RECORDS SUPPLIED:
Definition usage_report_within_pfcp_session_modification_response_class : pfcp_class := mk_pfcp_class
    [("urr_id", (Pair, TElement Eurr_id)); ("ur_seqn", (Pair, TOther "ur_seqn_t"));
     ("usage_report_trigger", (Pair, TOther "usage_report_trigger_t")); ("start_time", (Pair, TOther "start_time_t"));
     ("end_time", (Pair, TOther "end_time_t")); ("volume_measurement", (Pair, TOther "volume_measurement_t"));
     ("duration_measurement", (Pair, TOther "duration_measurement_t"));
     ("time_of_first_packet", (Pair, TOther "time_of_first_packet_t"));
     ("time_of_last_packet", (Pair, TOther "time_of_last_packet_t"));
     ("usage_information", (Pair, TOther "usage_information_t"));
     ("query_urr_reference", (Pair, TOther "query_urr_reference_t"));
     ("ethernet_traffic_information", (Pair, TOther "ethernet_traffic_information"))]
    [(TElement Eurr_id, "urr_id"); (TOther "ur_seqn_t", "ur_seqn");
     (TOther "usage_report_trigger_t", "usage_report_trigger"); (TOther "start_time_t", "start_time");
     (TOther "end_time_t", "end_time"); (TOther "volume_measurement_t", "volume_measurement");
     (TOther "duration_measurement_t", "duration_measurement");
     (TOther "time_of_first_packet_t", "time_of_first_packet");
     (TOther "time_of_last_packet_t", "time_of_last_packet"); (TOther "usage_information_t", "usage_information");
     (TOther "query_urr_reference_t", "query_urr_reference");
     (TOther "ethernet_traffic_information", "ethernet_traffic_information")]
    [(TElement Eurr_id, "urr_id"); (TOther "ur_seqn_t", "ur_seqn");
     (TOther "usage_report_trigger_t", "usage_report_trigger"); (TOther "start_time_t", "start_time");
     (TOther "end_time_t", "end_time"); (TOther "volume_measurement_t", "volume_measurement");
     (TOther "duration_measurement_t", "duration_measurement");
     (TOther "time_of_first_packet_t", "time_of_first_packet");
     (TOther "time_of_last_packet_t", "time_of_last_packet"); (TOther "usage_information_t", "usage_information");
     (TOther "query_urr_reference_t", "query_urr_reference");
     (TOther "ethernet_traffic_information", "ethernet_traffic_information")]
    []
    [].

Definition usage_report_within_pfcp_session_deletion_response_class : pfcp_class := mk_pfcp_class
    [("urr_id", (Pair, TElement Eurr_id)); ("ur_seqn", (Pair, TOther "ur_seqn_t"));
     ("usage_report_trigger", (Pair, TOther "usage_report_trigger_t")); ("start_time", (Pair, TOther "start_time_t"));
     ("end_time", (Pair, TOther "end_time_t")); ("volume_measurement", (Pair, TOther "volume_measurement_t"));
     ("duration_measurement", (Pair, TOther "duration_measurement_t"));
     ("time_of_first_packet", (Pair, TOther "time_of_first_packet_t"));
     ("time_of_last_packet", (Pair, TOther "time_of_last_packet_t"));
     ("usage_information", (Pair, TOther "usage_information_t"));
     ("ethernet_traffic_information", (Pair, TOther "ethernet_traffic_information"))]
    [(TElement Eurr_id, "urr_id"); (TOther "ur_seqn_t", "ur_seqn");
     (TOther "usage_report_trigger_t", "usage_report_trigger"); (TOther "start_time_t", "start_time");
     (TOther "end_time_t", "end_time"); (TOther "volume_measurement_t", "volume_measurement");
     (TOther "duration_measurement_t", "duration_measurement");
     (TOther "time_of_first_packet_t", "time_of_first_packet");
     (TOther "time_of_last_packet_t", "time_of_last_packet"); (TOther "usage_information_t", "usage_information");
     (TOther "ethernet_traffic_information", "ethernet_traffic_information")]
    [(TElement Eurr_id, "urr_id"); (TOther "ur_seqn_t", "ur_seqn");
     (TOther "usage_report_trigger_t", "usage_report_trigger"); (TOther "start_time_t", "start_time");
     (TOther "end_time_t", "end_time"); (TOther "volume_measurement_t", "volume_measurement");
     (TOther "duration_measurement_t", "duration_measurement");
     (TOther "time_of_first_packet_t", "time_of_first_packet");
     (TOther "time_of_last_packet_t", "time_of_last_packet"); (TOther "usage_information_t", "usage_information");
     (TOther "ethernet_traffic_information", "ethernet_traffic_information")]
    []
    [].

Definition downlink_data_report_class : pfcp_class := mk_pfcp_class
    [("pdr_id", (Pair, TElement Epdr_id));
     ("downlink_data_service_information", (Pair, TOther "downlink_data_service_information_t"))]
    [(TElement Epdr_id, "pdr_id"); (TOther "downlink_data_service_information_t", "downlink_data_service_information")]
    [(TElement Epdr_id, "pdr_id"); (TOther "downlink_data_service_information_t", "downlink_data_service_information")]
    []
    [].

Definition application_detection_information_class : pfcp_class := mk_pfcp_class
    [("application_id", (Pair, TElement Eapplication_id));
     ("application_instance_id", (Pair, TOther "application_instance_id_t"));
     ("flow_information", (Pair, TOther "flow_information_t"))]
    [(TElement Eapplication_id, "application_id"); (TOther "application_instance_id_t", "application_instance_id");
     (TOther "flow_information_t", "flow_information")]
    [(TElement Eapplication_id, "application_id"); (TOther "application_instance_id_t", "application_instance_id");
     (TOther "flow_information_t", "flow_information")]
    []
    [].

Definition event_reporting_class : pfcp_class := mk_pfcp_class
    [("event_id", (Pair, TOther "event_id_t"))]
    [(TOther "event_id_t", "event_id")]
    [(TOther "event_id_t", "event_id")]
    []
    [].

DIRECTIONS: Set every line of the listing down word for word.

WRITTEN RESPONSE:
Definition usage_report_within_pfcp_session_modification_response_class : pfcp_class := mk_pfcp_class
    [("urr_id", (Pair, TElement Eurr_id)); ("ur_seqn", (Pair, TOther "ur_seqn_t"));
     ("usage_report_trigger", (Pair, TOther "usage_report_trigger_t")); ("start_time", (Pair, TOther "start_time_t"));
     ("end_time", (Pair, TOther "end_time_t")); ("volume_measurement", (Pair, TOther "volume_measurement_t"));
     ("duration_measurement", (Pair, TOther "duration_measurement_t"));
     ("time_of_first_packet", (Pair, TOther "time_of_first_packet_t"));
     ("time_of_last_packet", (Pair, TOther "time_of_last_packet_t"));
     ("usage_information", (Pair, TOther "usage_information_t"));
     ("query_urr_reference", (Pair, TOther "query_urr_reference_t"));
     ("ethernet_traffic_information", (Pair, TOther "ethernet_traffic_information"))]
    [(TElement Eurr_id, "urr_id"); (TOther "ur_seqn_t", "ur_seqn");
     (TOther "usage_report_trigger_t", "usage_report_trigger"); (TOther "start_time_t", "start_time");
     (TOther "end_time_t", "end_time"); (TOther "volume_measurement_t", "volume_measurement");
     (TOther "duration_measurement_t", "duration_measurement");
     (TOther "time_of_first_packet_t", "time_of_first_packet");
     (TOther "time_of_last_packet_t", "time_of_last_packet"); (TOther "usage_information_t", "usage_information");
     (TOther "query_urr_reference_t", "query_urr_reference");
     (TOther "ethernet_traffic_information", "ethernet_traffic_information")]
    [(TElement Eurr_id, "urr_id"); (TOther "ur_seqn_t", "ur_seqn");
     (TOther "usage_report_trigger_t", "usage_report_trigger"); (TOther "start_time_t", "start_time");
     (TOther "end_time_t", "end_time"); (TOther "volume_measurement_t", "volume_measurement");
     (TOther "duration_measurement_t", "duration_measurement");
     (TOther "time_of_first_packet_t", "time_of_first_packet");
     (TOther "time_of_last_packet_t", "time_of_last_packet"); (TOther "usage_information_t", "usage_information");
     (TOther "query_urr_reference_t", "query_urr_reference");
     (TOther "ethernet_traffic_information", "ethernet_traffic_information")]
    []
    [].

Definition usage_report_within_pfcp_session_deletion_response_class : pfcp_class := mk_pfcp_class
    [("urr_id", (Pair, TElement Eurr_id)); ("ur_seqn", (Pair, TOther "ur_seqn_t"));
     ("usage_report_trigger", (Pair, TOther "usage_report_trigger_t")); ("start_time", (Pair, TOther "start_time_t"));
     ("end_time", (Pair, TOther "end_time_t")); ("volume_measurement", (Pair, TOther "volume_measurement_t"));
     ("duration_measurement", (Pair, TOther "duration_measurement_t"));
     ("time_of_first_packet", (Pair, TOther "time_of_first_packet_t"));
     ("time_of_last_packet", (Pair, TOther "time_of_last_packet_t"));
     ("usage_information", (Pair, TOther "usage_information_t"));
     ("ethernet_traffic_information", (Pair, TOther "ethernet_traffic_information"))]
    [(TElement Eurr_id, "urr_id"); (TOther "ur_seqn_t", "ur_seqn");
     (TOther "usage_report_trigger_t", "usage_report_trigger"); (TOther "start_time_t", "start_time");
     (TOther "end_time_t", "end_time"); (TOther "volume_measurement_t", "volume_measurement");
     (TOther "duration_measurement_t", "duration_measurement");
     (TOther "time_of_first_packet_t", "time_of_first_packet");
     (TOther "time_of_last_packet_t", "time_of_last_packet"); (TOther "usage_information_t", "usage_information");
     (TOther "ethernet_traffic_information", "ethernet_traffic_information")]
    [(TElement Eurr_id, "urr_id"); (TOther "ur_seqn_t", "ur_seqn");
     (TOther "usage_report_trigger_t", "usage_report_trigger"); (TOther "start_time_t", "start_time");
     (TOther "end_time_t", "end_time"); (TOther "volume_measurement_t", "volume_measurement");
     (TOther "duration_measurement_t", "duration_measurement");
     (TOther "time_of_first_packet_t", "time_of_first_packet");
     (TOther "time_of_last_packet_t", "time_of_last_packet"); (TOther "usage_information_t", "usage_information");
     (TOther "ethernet_traffic_information", "ethernet_traffic_information")]
    []
    [].

Definition downlink_data_report_class : pfcp_class := mk_pfcp_class
    [("pdr_id", (Pair, TElement Epdr_id));
     ("downlink_data_service_information", (Pair, TOther "downlink_data_service_information_t"))]
    [(TElement Epdr_id, "pdr_id"); (TOther "downlink_data_service_information_t", "downlink_data_service_information")]
    [(TElement Epdr_id, "pdr_id"); (TOther "downlink_data_service_information_t", "downlink_data_service_information")]
    []
    [].

Definition application_detection_information_class : pfcp_class := mk_pfcp_class
    [("application_id", (Pair, TElement Eapplication_id));
     ("application_instance_id", (Pair, TOther "application_instance_id_t"));
     ("flow_information", (Pair, TOther "flow_information_t"))]
    [(TElement Eapplication_id, "application_id"); (TOther "application_instance_id_t", "application_instance_id");
     (TOther "flow_information_t", "flow_information")]
    [(TElement Eapplication_id, "application_id"); (TOther "application_instance_id_t", "application_instance_id");
     (TOther "flow_information_t", "flow_information")]
    []
    [].

Definition event_reporting_class : pfcp_class := mk_pfcp_class
    [("event_id", (Pair, TOther "event_id_t"))]
    [(TOther "event_id_t", "event_id")]
    [(TOther "event_id_t", "event_id")]
    []
    [].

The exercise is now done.